As described above, the hot air blowout heater of the present invention is of a self-circulation type in which the hot air blown out from the two blowout ports is sucked from the central suction port. In addition to preventing the outside air from influencing other zones, sirocco fans are installed on both sides of the suction port, and the hot air sucked by the sirocco fan is blown out by a scroll having an outlet in the front-rear direction. It is a structure that can be discharged into the mouth,
Since the same amount of hot air can always be blown out from the two blow-out ports in the same amount and at the same speed, the present invention has an unprecedented excellent effect of uniformly heating the printed circuit board.

[Brief description of the drawings]

FIG. 1 is a perspective view of a hot air blowout heater of the present invention.

FIG. 2 is a sectional view taken along line XX of FIG.

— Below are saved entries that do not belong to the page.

(** C30. A committed share completes: when the backend journals the share next and answers with its
    receipt, the submission succeeds and the event is queued, however the socket cuts the two
    messages into reads. *)
Theorem share_round_trip {env : ClientEnv} (to_msg : BackendMessage -> result (list Z) string)
    (message_json : forall m b, to_msg m = Ok b -> ce_from_slice b = Ok m)
    (version_json : forall m b, to_msg m = Ok b -> ce_value_version b = Ok (Some (BackendMessage_version m)))
    config pool last token opened io0 c0 ops io submission receipt fe fm frame :
  connect config pool last token opened io0 = Ok c0 ->
  let c := h_client (history_of c0 ops) in
  bc_usable c = true -> bc_phase c = PhaseLive ->
  (length (bc_queued_events c) < bcc_event_queue_capacity (bc_config c))%nat ->
  bc_next_request_id c + 1 <= U64_MAX ->
  encode_backend_request ce_to_vec (share_request c submission) = Ok frame ->
  commit_answer to_msg c submission receipt fe fm ->
  io_write io = WriteDone -> carries (us_incoming (bc_stream c) ++ io_arrivals io) (fe ++ fm) ->
  exists c' floor binding,
    submit_share io submission c = (c', Ok (mkUnverifiedShareCommit receipt false)) /\ bc_usable c' = true /\
    bc_queued_events c' = bc_queued_events c ++ [mkDeliveredBackendEvent
      (ShareCommittedEvent receipt (sub_job_id submission) (sub_identity submission) (sub_target_le submission))
      floor binding] /\
    bc_live_event_cursor c' = Some (sr_event_seq receipt).
Proof.
  intros Hc c Hu Hp Hq Hn Hf Ha Hw Hin. pose proof (connect_tracked _ _ _ _ _ _ _ ops Hc) as Ht.
  exact (share_answered to_msg message_json version_json _ _ io submission receipt fe fm frame Ht Ha Hu Hp Hq Hn Hf Hw Hin).
Qed.

Lemma share_round_trip_witness :
  exists c', @submit_share demo_client_env demo_share_io demo_client_share (h_client (@history_of demo_client_env demo_client demo_calls))
    = (c', Ok (mkUnverifiedShareCommit demo_commit false)).
Proof.
  assert (@connect demo_client_env demo_client_config 9 4 77 (Some (Ok tt)) demo_hello_io = Ok demo_client) as Hc by (vm_compute; reflexivity).
  assert (@commit_answer demo_client_env demo_message_to (h_client (@history_of demo_client_env demo_client demo_calls)) demo_client_share demo_commit [0; 0; 0; 1; 2] [0; 0; 0; 1; 3]) as Ha.
  { split; try (vm_compute; reflexivity).
    - split; [vm_compute; reflexivity|vm_compute; discriminate].
    - intros event r j i t Hin. exfalso. assert (known_events (h_client (@history_of demo_client_env demo_client demo_calls)) = []) as E by (vm_compute; reflexivity).
      rewrite E in Hin. exact (not_elem_of_nil _ Hin). }
  destruct (@share_round_trip demo_client_env demo_message_to demo_message_json demo_version_json
    demo_client_config 9 4 77 (Some (Ok tt)) demo_hello_io demo_client demo_calls
    demo_share_io demo_client_share demo_commit [0; 0; 0; 1; 2] [0; 0; 0; 1; 3] [0; 0; 0; 1; 1] Hc) as (c' & f & b & H & _).
  - vm_compute. reflexivity.
  - vm_compute. reflexivity.
  - apply Nat.ltb_lt. vm_compute. reflexivity.
  - apply Z.leb_le. vm_compute. reflexivity.
  - vm_compute. reflexivity.
  - exact Ha.
  - reflexivity.
  - exists [[0; 0; 0]; [1; 2]; [0; 0; 0]; [1; 3]]. split; [vm_compute; reflexivity|]. split; [|reflexivity].
    repeat constructor; discriminate.
  - exists c'. exact H.
Defined.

FIG. 3 is a sectional view taken along line YY of FIG. 1;

FIG. 4 is a front sectional view of a reflow furnace provided with a hot air blowout heater of the present invention.

[Explanation of symbols]

 DESCRIPTION OF SYMBOLS 1 Hot-air blower heater 2 Box 3 Suction port 4 Blow-out port 5 Hole 6 Scroll 7 Sirocco fan 8 Axis 9 Outlet 10 Electric heater 11 Current transformer

Claims (1)

(57) [Claims] An inlet is formed at the center on the same surface of the box, and two outlets are formed before and after the inlet with respect to the printed circuit board traveling direction. Holes are drilled in the wall surface, scrolls are installed on both outer sides of the box, and in each scroll, a sirocco fan is installed rotatably in a substantially concentric state with the hole in the wall surface, The two separated sirocco fans are connected by a single shaft, and the scroll has outlets extending in the front and rear directions, and these outlets communicate with the front and rear outlets, and also inside the box. Is equipped with an electric heater, and a hot air blower heater is provided above the outlet, and a current transformer plate for flowing hot air blown out from the outlet to the upper center.